■ EXERCISE:
Write out exactly what each line says, starting with the first line below and ending on the one with "Some (Ok tt, upd_mem".

————

(** A device whose writes arrive at once and whose accesses take a millisecond. *)
Definition barrier_pass (w : World Z) : World Z := MkWorld (mem w) (bar w) (firmware w + 1000000).
Definition barrier_write (core : CoreCoord) (src : list Z) (a : Z) : M Z unit := λ w,
  Some (Ok tt, upd_mem (to_pair core) a (le_word src) (barrier_pass w)).
Definition barrier_read (core : CoreCoord) (a : Z) (_ : nat) : M Z (list Z) := λ w,
  Some (Ok (word_bytes (u32 (mem w (to_pair core) a))), barrier_pass w).
Definition barrier_flag (core : CoreCoord) (w : World Z) : Z := u32 (mem w (to_pair core) 0).
Definition barrier_world : World Z := MkWorld (λ _ _, 0) (λ _, 0) 0.
Definition barrier_cores : list CoreCoord := [MkCoreCoord 18 18 TENSIX TRANSLATED; MkCoreCoord 18 18 TENSIX LITERAL].
Definition barrier_done : M Z unit := mret tt.

Lemma host_to_device_barrier_correct_witness :
  wp (insert_host_to_device_barrier (λ t, t) barrier_write barrier_read 1003 barrier_done barrier_done barrier_cores 0)
    (λ r w', ∃ w1, barrier_done w1 = Some (Ok tt, w') ∧
      ((r = Ok tt ∧ barrier_passed (λ t, t) barrier_write barrier_read 1003 barrier_cores 0 barrier_flag barrier_done barrier_world w1) ∨
       ∃ v start, (v = MemBarFlag_SET ∨ v = MemBarFlag_RESET) ∧ round_failed (λ t, t) barrier_cores barrier_flag v start r w1)) barrier_world.
Proof.
  apply (host_to_device_barrier_correct (λ t, t) barrier_write barrier_read 1003 barrier_cores 0 barrier_flag (λ _ _, True) 1000000).
  - split; [done| |].
    + intros v c w _ _. eexists. split; [reflexivity|]. split; [done|]. cbn. lia.
    + intros v c w _ _. exists (barrier_pass w). split; [reflexivity|]. split; [apply Z.mod_pos_bound; lia|]. split; [done|]. split; [cbn; lia|intros c' _ Hf; exact Hf].
  - apply (bool_decide_unpack _). by vm_compute.
  - split; [intros w; by exists w|intros w; by exists w|done].
  - unfold enough_rounds. by vm_compute.
Defined.

(** Here the barrier does pass. *)
Example barrier_passes :
  match insert_host_to_device_barrier (λ t, t) barrier_write barrier_read 1003 barrier_done barrier_done barrier_cores 0 barrier_world with
  | Some (r, w') => r = Ok tt ∧ map (λ c, barrier_flag c w') barrier_cores = [MemBarFlag_RESET; MemBarFlag_RESET]
  | None => False
  end.
Proof. by vm_compute. Qed.

(** ** The cores of an L1 barrier *)

Section Sorting.
Context {F : Type} (now : F → Z) (soc : Soc.SocDescriptor) (params : BarrierParams).
Context (io_write : CoreCoord → list Z → Z → M F unit) (io_read : CoreCoord → Z → nat → M F (list Z)) (rounds : nat).
Context (membar_lock membar_unlock : M F unit).

(** The type of the core that the chip has at these coordinates. *)
Definition is_of_type (t : CoreType) (core : CoreCoord) : Prop :=
  ∃ c, Soc.get_coord_at soc (to_pair core) (coord_system core) = Ok c ∧ core_type c = t.
Definition takes_barrier (core : CoreCoord) : Prop :=
  is_of_type TENSIX core ∨ is_of_type ETH core ∨ (Soc.arch soc = BLACKHOLE ∧ is_of_type DRAM core).

Lemma sort_cores cores : ∀ workers eth dram,
  match for_each cores (sort_core soc) (workers, eth, dram) with
  | Ok (workers', eth', dram') => ∃ ws es ds, workers' = workers ++ ws ∧ eth' = eth ++ es ∧ dram' = dram ++ ds ∧
      cores ≡ₚ ws ++ es ++ ds ∧ Forall (is_of_type TENSIX) ws ∧ Forall (is_of_type ETH) es ∧ Forall (is_of_type DRAM) ds ∧
      (Soc.arch soc ≠ BLACKHOLE → ds = [])
  | Err _ => Exists (λ core, ¬ takes_barrier core) cores
  end.
Proof using.
  induction cores as [|core cores IH]; intros workers eth dram; cbn [for_each].
  { exists [], [], []. by rewrite !app_nil_r. }
  unfold sort_core at 2. destruct (Soc.get_coord_at soc (to_pair core) (coord_system core)) as [c|e] eqn:Hc; cbn [mbind result_bind].
  2:{ left. intros [(c' & Hc' & _)|[(c' & Hc' & _)|[_ (c' & Hc' & _)]]]; by rewrite Hc in Hc'. }
  assert (∀ t, core_type c = t → is_of_type t core) as Ht by (intros t Ht; by exists c).
  destruct (decide (core_type c = TENSIX)) as [H1|H1]; [|destruct (decide (core_type c = ETH)) as [H2|H2];
    [|destruct (include_dram_in_l1_membar soc && bool_decide (core_type c = DRAM)) eqn:H3]]; cbn [mbind result_bind].
  - specialize (IH (workers ++ [core]) eth dram). destruct (for_each _ _ _) as [[[w' e'] d']|]; [|by right].
    destruct IH as (ws & es & ds & -> & -> & -> & Hp & Hw & He & Hd & Hb). exists (core :: ws), es, ds.
    rewrite <- app_assoc. split_and!; try done; [by rewrite Hp|by constructor; [apply Ht|]].
  - specialize (IH workers (eth ++ [core]) dram). destruct (for_each _ _ _) as [[[w' e'] d']|]; [|by right].
    destruct IH as (ws & es & ds & -> & -> & -> & Hp & Hw & He & Hd & Hb). exists ws, (core :: es), ds.
    rewrite <- app_assoc. split_and!; try done; [rewrite Hp; cbn [app]; by rewrite Permutation_middle|by constructor; [apply Ht|]].
  - apply andb_true_iff in H3 as [Hbh%bool_decide_eq_true H3%bool_decide_eq_true].
    specialize (IH workers eth (dram ++ [core])). destruct (for_each _ _ _) as [[[w' e'] d']|]; [|by right].
    destruct IH as (ws & es & ds & -> & -> & -> & Hp & Hw & He & Hd & Hb). exists ws, es, (core :: ds).
    rewrite <- app_assoc. split_and!; try done; [by rewrite Hp, !app_assoc, <- Permutation_middle|by constructor; [apply Ht|]].
  - left. apply andb_false_iff in H3. unfold include_dram_in_l1_membar in H3. rewrite !bool_decide_eq_false in H3.
    intros [(c' & Hc' & Ht')|[(c' & Hc' & Ht')|[Hbh (c' & Hc' & Ht')]]];
      rewrite Hc in Hc'; injection Hc' as <-; [done|done|by destruct H3].
Qed.

(** An L1 barrier on given cores does every one of them once, each at the
    address for its type: [l1_membar] splits the cores by the type that the chip
    has at their coordinates, and makes the barrier of the Tensix cores, that of
    the Ethernet cores and, on Blackhole only, that of the DRAM cores; when some
    core is not on the chip or has no L1, it throws before it has accessed
    any core. *)
Lemma l1_membar_by_type cores w :
  let membar := l1_membar now soc params io_write io_read rounds membar_lock membar_unlock in
  let barriers := l1_barriers now soc params io_write io_read rounds membar_lock membar_unlock in
  match cores with
  | [] => True
  | _ =>
      (∃ workers eth dram, membar cores w = barriers workers eth dram w ∧ cores ≡ₚ workers ++ eth ++ dram ∧
         Forall (is_of_type TENSIX) workers ∧ Forall (is_of_type ETH) eth ∧ Forall (is_of_type DRAM) dram ∧
         (Soc.arch soc ≠ BLACKHOLE → dram = [])) ∨
      (∃ e, membar cores w = Some (Err e, w) ∧ Exists (λ core, ¬ takes_barrier core) cores)
  end.
Proof using.
  destruct cores as [|core cores]; [done|]. pose proof (sort_cores (core :: cores) [] [] []) as Hs.
  cbn [l1_membar]. unfold mbind at 1, M_bind, lift at 1. destruct (for_each (core :: cores) _ _) as [[[ws es] ds]|e].
  - left. destruct Hs as (ws' & es' & ds' & -> & -> & -> & Hs). exists ws', es', ds'. by split.
  - right. by exists e.
Qed.
End Sorting.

————

■ RESULT OF THIS EXERCISE:
(** A device whose writes arrive at once and whose accesses take a millisecond. *)
Definition barrier_pass (w : World Z) : World Z := MkWorld (mem w) (bar w) (firmware w + 1000000).
Definition barrier_write (core : CoreCoord) (src : list Z) (a : Z) : M Z unit := λ w,
  Some (Ok tt, upd_mem (to_pair core) a (le_word src) (barrier_pass w)).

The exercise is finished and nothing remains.